Ansar Abu Bakr al-Siddiq (أنصار أبو بكر الصديق) is a Sunni Islamist militant group active in the Syrian civil war.

== History ==
The group was founded in August 2020, by Islamists who were frustrated by how some Islamist rebel groups around Idlib tolerated Turkey. Many Islamists believed that a jihad against Turkish presence in northwest Syria was mandatory as they considered it an infidel occupation of Muslim lands that should be treated the same as Russian and Iranian presence in Syria. Their main ideologue was Khayal al-Manhaj. Their goal is to control the entirety of Syria and rule it with Sharia. The group announced its formation with an attack on Turkish soldiers in the Jisr ash-Shughur countryside. They target the Assad regime as well. It is a Salafi group. From December 2020 to September 2021, they were extremely consistent in rampages against Turkish soldiers and bases. Towards late 2021, the group attacked Turkish forces 19 more times while waging an insurgency against HTS. Common techniques they used against Turkey included bombings and sniping.

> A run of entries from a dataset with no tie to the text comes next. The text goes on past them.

(** The preview of a message at least as new as the newest. *)
Definition preview_message (message_id author_id : Z) (body : option (list Z)) (act : ev_action) (c : oc_channel) : oc_channel :=
  match body with
  | Some b =>
      if ch_high_water c <=? message_id
      then c <| ch_preview := preview_set 128 (Some (excerpt_of act b)) |> <| ch_preview_author := author_id |>
             <| ch_preview_action := action_of act b |>
      else c
  | None => c
  end.
(** What follows an append: the action is set on, and the count asked of, the last
    message of the array. *)
Definition count_message (m : oc_model) (message_id author_id : Z) (act : ev_action) (c : oc_channel) : oc_channel :=
  let c := c <| ch_msgs := alter (fun x => msg_set_action x act) (length (ch_msgs c) - 1)%nat (ch_msgs c) |> in
  match list.last (ch_msgs c) with
  | None => c
  | Some msg =>
      if (ch_read_marker c <? message_id) && counts m c author_id msg
      then c <| ch_unread := ch_unread c + 1 |>
             <| ch_priority_unread := ch_priority_unread c + if is_priority_msg m author_id msg then 1 else 0 |>
      else c
  end.
(** Talking mode. *)
Definition listen_push (channel_id author_id message_id msg_kind : Z) (m : oc_model) : oc_model :=
  if (md_listen_channel m =? channel_id) && negb (author_id =? md_user_id m) && (msg_kind =? OC_MSG_KIND_MESSAGE)
  then m <| md_listen_queue := push_bounded OC_LISTEN_QUEUE_MAX message_id (md_listen_queue m) |>
         <| md_listen_skipped := if (length (md_listen_queue m) =? OC_LISTEN_QUEUE_MAX)%nat
                                 then u32 (md_listen_skipped m + 1) else md_listen_skipped m |>
  else m.
Definition on_message (m : oc_model) (channel_id author_id : Z) (author_name : list Z)
    (message_id server_time msg_kind : Z) (broadcast_stored : bool) (body : option (list Z)) (act : ev_action) : oc_model :=
  let m := upd_channel channel_id (preview_message message_id author_id body act) (channel_ensure m channel_id) in
  match oc_model_channel m channel_id with
  | None => m
  | Some c =>
      let '(c', appended) := channel_append c author_id author_name message_id server_time msg_kind broadcast_stored body in
      if appended
      then listen_push channel_id author_id message_id msg_kind
             (upd_channel channel_id (fun _ => count_message m message_id author_id act c') m)
      else m
  end.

HTS actively launched raids against the group. Turkey described the group as a "terrorist group". In October 2021, the HTS claimed to have arrested one of the group's leaders, although the group denied that the person was even one of their members. On the Friday after the arrest, the group bombed a Turkish army vehicle, killing two soldiers, injuring three Turkish civilians, and three Sham Legion members. The group participated in meetings between small Salafi factions. They were also in talks with the Islamic State, in which IS supported the group in their fight against Turkey and Turkish-backed factions. Abu Osama al-Azeri, an IS representative, suggested the establishment of an alliance between the two groups against Turkey. HTS attempts at cracking down on the group continued in 2022.